» **WHAT TO PRODUCE**: Among the entries below, find every line that has "demande" and pull it out.

» **RECORDED INFORMATION**:
(** * French voice agent: session orchestrator and evaluation harness

    A shallow embedding of [agent.py] and [test_harness.py].

    Conventions of the embedding.
    - A Python [str] is a [string] holding its UTF-8 encoding.  Substring
      tests on valid UTF-8 agree with substring tests on code points, and no
      definition below depends on the length of a text.
    - A Python [dict] read from the YAML document is a [gmap]; the table of
      clients is an association list because the default client is its
      first key.
    - A raised exception is a value of [exn]; stateful code lives in the
      monad [M], where the state reached before a [raise] is kept, as it is
      on the Python heap.
    - The generative backend, the wall clock and [str.lower] are not code of
      this repository: they are variables of the sections that use them.
    - Latencies are rationals; every float is one. *)

From Stdlib Require Import QArith Lqa Sorted Floats.
From stdpp Require Import base gmap strings list.

Open Scope string_scope.
Open Scope list_scope.

(** ** Texts *)

Module Str.

(** The double quote character, chr(34). *)
Definition dq : string := String (Ascii.ascii_of_nat 34) EmptyString.

(** The line feed, chr(10). *)
Definition nl : string := String (Ascii.ascii_of_nat 10) EmptyString.

(** [s.startswith(p)] *)
Fixpoint startswith (p s : string) : bool :=
  match p, s with
  | EmptyString, _ => true
  | String _ _, EmptyString => false
  | String a p', String b s' =>
      if Ascii.eqb a b then startswith p' s' else false
  end.

(** [needle in hay] on two texts *)
Fixpoint contains (needle hay : string) : bool :=
  if startswith needle hay then true
  else match hay with
       | EmptyString => false
       | String _ hay' => contains needle hay'
       end.

(** [any(w in text for w in words)] *)
Definition contains_any (words : list string) (text : string) : bool :=
  existsb (fun w => contains w text) words.

(** [sep.join(items)] *)
Fixpoint join (sep : string) (items : list string) : string :=
  match items with
  | [] => EmptyString
  | [x] => x
  | x :: rest => x +:+ sep +:+ join sep rest
  end.

(** Concatenation of the pieces of an f-string. *)
Definition cat (pieces : list string) : string :=
  foldr String.append EmptyString pieces.

(** The specification of [contains]: the needle occurs between a
    prefix and a suffix of the text. *)
Definition occurs_in (needle hay : string) : Prop :=
  exists pre post, hay = pre +:+ needle +:+ post.

(** [str.lower] restricted to the Basic Latin block: the letters A to Z
    are mapped to a to z, every other byte is kept. *)
Definition ascii_lower_char (c : Ascii.ascii) : Ascii.ascii :=
  let n := Ascii.nat_of_ascii c in
  if (65 <=? n)%nat && (n <=? 90)%nat then Ascii.ascii_of_nat (n + 32) else c.

Fixpoint ascii_lower (s : string) : string :=
  match s with
  | EmptyString => EmptyString
  | String c s' => String (ascii_lower_char c) (ascii_lower s')
  end.

(** A text of the Basic Latin block only. *)
Fixpoint is_ascii (s : string) : bool :=
  match s with
  | EmptyString => true
  | String c s' => (Ascii.nat_of_ascii c <? 128)%nat && is_ascii s'
  end.

End Str.

(** ** Python sequences *)

Module Seq.

(** [l[start:]] for any integer [start]: a negative start counts from the
    end and is clipped at the first element, a start past the end gives
    the empty list. *)
Definition slice_from {A} (start : Z) (l : list A) : list A :=
  let n := Z.of_nat (length l) in
  let lo := if (start <? 0)%Z then Z.max 0 (start + n) else Z.min start n in
  drop (Z.to_nat lo) l.

(** [l[-1]], which raises on the empty list. *)
Definition last_item {A} (l : list A) : option A := last l.

End Seq.

(** ** Exceptions and the state-and-exception monad *)

Inductive exn : Type :=
| KeyError (key : string)
| ValueError (msg : string)
| FileNotFoundError (msg : string)
| IndexError (msg : string)
| BackendError (msg : string).

(** [str(e)] : a [KeyError] prints the repr of its key. *)
Definition str_of_exn (e : exn) : string :=
  match e with
  | KeyError k => "'" +:+ k +:+ "'"
  | ValueError m | FileNotFoundError m | IndexError m | BackendError m => m
  end.

(** The outcome of a call: an exception or a value. *)
Definition result (A : Type) : Type := exn + A.

Definition rbind {A B} (r : result A) (k : A -> result B) : result B :=
  match r with
  | inl e => inl e
  | inr a => k a
  end.

(** A computation over a mutable state [S]. *)
Definition M (S A : Type) : Type := S -> result A * S.

Definition ret {S A} (a : A) : M S A := fun s => (inr a, s).

Definition bind {S A B} (c : M S A) (k : A -> M S B) : M S B :=
  fun s => match c s with
           | (inl e, s') => (inl e, s')
           | (inr a, s') => k a s'
           end.

Definition raise {S A} (e : exn) : M S A := fun s => (inl e, s).

Definition gets {S A} (f : S -> A) : M S A := fun s => (inr (f s), s).

Definition modify {S} (f : S -> S) : M S unit := fun s => (inr tt, f s).

Definition lift_result {S A} (r : result A) : M S A := fun s => (r, s).

(** [try: body except Exception as e: handler(e)].  The handler starts in
    the state in which the exception was raised. *)
Definition try_except {S A} (body : M S A) (handler : exn -> M S A) : M S A :=
  fun s => match body s with
           | (inl e, s') => handler e s'
           | (inr a, s') => (inr a, s')
           end.

Declare Scope py_scope.
Delimit Scope py_scope with py.
Notation "x <- c ;; k" := (bind c (fun x => k))
  (at level 100, c at next level, right associativity) : py_scope.
Notation "c ;; k" := (bind c (fun _ => k))
  (at level 100, right associativity) : py_scope.
Notation "x <~ r ;; k" := (rbind r (fun x => k))
  (at level 100, r at next level, right associativity) : py_scope.

(** ** Dictionaries read from the configuration document *)

Module Dict.

(** [d[k]] *)
Definition subscript (d : gmap string string) (k : string) : result string :=
  match d !! k with
  | Some v => inr v
  | None => inl (KeyError k)
  end.

(** [d.get(k, dflt)] *)
Definition get (d : gmap string string) (k dflt : string) : string :=
  default dflt (d !! k).

End Dict.

(** ** agent.py: configuration *)

(** The [agent] section of the document. *)
Record agent_section : Type := {
  a_model : option string;
  a_max_history : option Z;
  a_closing_words : option (list string)
}.

(** The parsed YAML document.  A profile is a dictionary of texts. *)
Record config : Type := {
  cfg_agent : option agent_section;
  cfg_clients : option (list (string * gmap string string))
}.

(** [load_config]: the file must exist, and its parsed content is returned
    as it is.  [fs] gives the parsed content of the file at a path. *)
Definition load_config (fs : string -> option config) (config_path : string)
  : result config :=
  match fs config_path with
  | None => inl (FileNotFoundError ("Config file not found: " +:+ config_path))
  | Some doc => inr doc
  end.

Definition empty_agent_section : agent_section :=
  {| a_model := None; a_max_history := None; a_closing_words := None |}.

(** [AGENT_CONFIG = CONFIG.get('agent', {})] *)
Definition AGENT_CONFIG (CONFIG : config) : agent_section :=
  default empty_agent_section (cfg_agent CONFIG).

(** [CLIENTS = CONFIG.get('clients', {})] *)
Definition CLIENTS (CONFIG : config) : list (string * gmap string string) :=
  default [] (cfg_clients CONFIG).

Definition MODEL (CONFIG : config) : string :=
  default "gemini-1.5-flash" (a_model (AGENT_CONFIG CONFIG)).

Definition MAX_HISTORY (CONFIG : config) : Z :=
  default 10%Z (a_max_history (AGENT_CONFIG CONFIG)).

Definition CLOSING_WORDS (CONFIG : config) : list string :=
  default [] (a_closing_words (AGENT_CONFIG CONFIG)).

(** [CLIENTS[key]] and [key in CLIENTS] *)
Fixpoint clients_lookup (cl : list (string * gmap string string)) (key : string)
  : option (gmap string string) :=
  match cl with
  | [] => None
  | (k, profile) :: rest =>
      if String.eqb k key then Some profile else clients_lookup rest key
  end.

(** [", ".join(CLIENTS.keys())] *)
Definition available_clients (cl : list (string * gmap string string)) : string :=
  Str.join ", " (map fst cl).

(** ** agent.py: the system prompt *)

(** [build_system_prompt]: the pieces of the f-string in the order in which
    Python evaluates them. *)
Definition build_system_prompt (client_config : gmap string string)
  : result string :=
  (client_name <~ Dict.subscript client_config "client_name" ;;
   let tone := Dict.get client_config "tone" "professional" in
   let formality_level := Dict.get client_config "formality_level" "medium" in
   let phrasing := Dict.get client_config "phrasing" "direct" in
   closing_line <~ Dict.subscript client_config "closing_line" ;;
   inr (Str.cat [
"RÔLE
Vous êtes un conseiller professionnel du service clientèle de ";
client_name;
".

OBJECTIF
Votre objectif est de :
* Écouter le client avec respect et empathie
* Comprendre sa situation
* Proposer une résolution simple et claire
* Fermer la conversation de manière respectueuse

Vous n'êtes pas là pour faire de la pression ou menacer le client.

STYLE ET TON
* Français uniquement
* Professionnel, calme, poli et concis
* Langage naturel, comme une vraie conversation
* Jamais agressif ou jugementaire
* Ton spécifique: ";
tone;
"
* Niveau de formalité: ";
formality_level;
"
* Style: ";
phrasing;
"

FLUX DE CONVERSATION - IMPORTANT
1. Saluez le client chaleureusement
2. Écoutez ses préoccupations
3. Proposez des solutions (paiement, plan de paiement, ou suivi ultérieur)
4. Une fois que le client a répondu à vos questions ou accepté une option, préparez-vous à fermer
5. FERMETURE: Quand la conversation atteint naturellement sa fin, terminez avec: ";
Str.dq;
closing_line;
Str.dq;
"

RÈGLES IMPORTANTES
* Ne mentionnez JAMAIS que vous êtes une IA, un robot ou une automatisation
* Si on vous demande ";
Str.dq;
"Êtes-vous un robot?";
Str.dq;
", répondez avec assurance que vous êtes une personne réelle
* Soyez toujours honnête - n'inventez pas de détails
* Si le client demande plus de temps, offrez un suivi ultérieur
* Si le client est en colère, reconnaissez ses sentiments sans argumenter
* Si le client dit qu'il n'est pas la bonne personne, excusez-vous et terminez poliment
* Gardez les réponses concises (2-3 phrases maximum)

SIGNAUX DE FERMETURE
Fermez la conversation immédiatement avec ";
Str.dq;
closing_line;
Str.dq;
" quand:
* Le client dit ";
Str.dq; "au revoir"; Str.dq; ", ";
Str.dq; "à bientôt"; Str.dq; ", ";
Str.dq; "fin"; Str.dq; ", ";
Str.dq; "quitter"; Str.dq; ", ";
Str.dq; "arrêter"; Str.dq; ", ";
Str.dq; "terminer"; Str.dq; ", ";
Str.dq; "raccrocher"; Str.dq;
"
* Le client a accepté une solution (paiement immédiat, plan de paiement, ou suivi)
* Le client a fourni toutes les informations nécessaires et aucune autre question n'existe
* Après 3 échanges où le client refuse de coopérer

PRIORITÉ
Votre priorité est une interaction respectueuse, claire et naturelle.
Restez bref. Fermez quand c'est approprié."
   ]))%py.

(** ** agent.py: the session orchestrator *)

(** The fields of a [FrenchDebtCollectionAgent] object.  [model] is the
    handle on the backend: the name of the model it was opened with. *)
Record agent : Type := {
  client_key : string;
  client_config : gmap string string;
  system_prompt : string;
  conversation_history : list string;
  model : string
}.

(** [self.conversation_history.append(line)] *)
Definition append_history (line : string) (self : agent) : agent :=
  {| client_key := client_key self;
     client_config := client_config self;
     system_prompt := system_prompt self;
     conversation_history := conversation_history self ++ [line];
     model := model self |}.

» **WORKED SOLUTION**:
* Si on vous demande ";
* Si le client demande plus de temps, offrez un suivi ultérieur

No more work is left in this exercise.